Ms. McCarthy is currently residing in the Hillsborough County hoosegow, largely because she is 18 going on dumber than a sack of bong pipes.
In what has to be something of a dubious mug shot record for Tampa, McCarthy successfully managed to get arrested three — count 'em, three — times over the course of 18 days on charges of driving while intoxicated. In all, McCarthy has accumulated charges of careless driving, violating her learner's permit, not wearing a seat belt and driving with an open container, which happened to be filled with rum. Incredibly, two of her arrests occurred within 48 hours of each other. Well, at least she's persistent.
Memo to Kimberly McCarthy: Stop watching Dudley Moore's Arthur — right now!
But what makes McCarthy's curious journey through the legal system even more surreal is the defendant's out-of-body explanation for her behavior.
After her March 12 DUI arrest, Tampa's answer to Foster Brooks explained she thought she was in good shape because "I didn't know smoking marijuana and driving would be a DUI, I just like smoking marijuana."
I bet that 18-year-old, sullen, monosyllabic sea slug of a son or daughter residing in a toxic waste dump of a bedroom down the hall of your house is looking downright angelic right about now.

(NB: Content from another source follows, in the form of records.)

(** [lb_host] is an array of 128 bytes. *)
Record ObLbAddress : Type := LbAddress {
  no : Z; lb_host : bytes; lb_port : Z; lb_weight : Z; state : ObLbAddressState; use_ssl : bool; black_time : Z; last_time : Z;
  connect_info : option ConnectInfo }.

Record ObLbAddressList : Type := LbAddressList { lb_option : Z; rotation_flag : Z; add_arr : list ObLbAddress }.

Definition set_state (a : ObLbAddress) (s : ObLbAddressState) (time : Z) : ObLbAddress :=
  LbAddress (no a) (lb_host a) (lb_port a) (lb_weight a) s (use_ssl a) time (last_time a) (connect_info a).
Definition set_last_time (a : ObLbAddress) (time : Z) : ObLbAddress :=
  LbAddress (no a) (lb_host a) (lb_port a) (lb_weight a) (state a) (use_ssl a) (black_time a) time (connect_info a).
Definition set_connect_info (a : ObLbAddress) (i : option ConnectInfo) : ObLbAddress :=
  LbAddress (no a) (lb_host a) (lb_port a) (lb_weight a) (state a) (use_ssl a) (black_time a) (last_time a) i.
Definition set_weight (a : ObLbAddress) (w : Z) : ObLbAddress :=
  LbAddress (no a) (lb_host a) (lb_port a) w (state a) (use_ssl a) (black_time a) (last_time a) (connect_info a).

(** The black list; [None] when it has no memory. *)
Record Black : Type := MkBlack { key : bytes; black_since : Z }.
Record BlackList : Type := MkBlackList { blacks : option (list Black); black_max : Z }.

(** * Settings *)

Inductive opt_value : Type := Number (n : Z) | Text (s : ptr).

Indeed what made McCarthy's twisted observations of DUI laws even more flighty was that she said this on March 12, which happened to be the occasion of her third (!!!!!!) trip to a holding cell.
Not to be too terribly presumptuous here, but don't you think if you had been busted the first time for driving under the influence and the coppers had found 12 Xanax pills and marijuana in your car, you would at least have a basic working knowledge of what it takes to get charged with DUI?
Scarier still is that McCarthy has expressed a desire to become an aeronautical engineer so that she can build planes, which is as good a reason I can think of to never want to fly again.
While facing a slew of charges that will probably not help her future employment prospects, in one vital respect, Kimberly McCarthy could be viewed as one of the luckiest young women on the face of the planet.
For although the rather dense McCarthy has managed to turn the streets of Tampa into her own personal demolition derby, amazingly no one has been seriously hurt — or killed.
So wary of the prospects of a Kimberly McCarthy getting behind the wheel of a car was Hillsborough County Judge John Conrad that he could not bring himself to release the woman on bail, or confine her to house arrest, or order her to wear an ankle monitor.
Good for him — and the rest of us.
It's a fair question. What is it going to take for McCarthy to grasp the seriousness of her behavior? A body bag? A funeral? A bus ride to the Lowell Correctional Institution for women?
At least she has some time to think long and hard about the answer.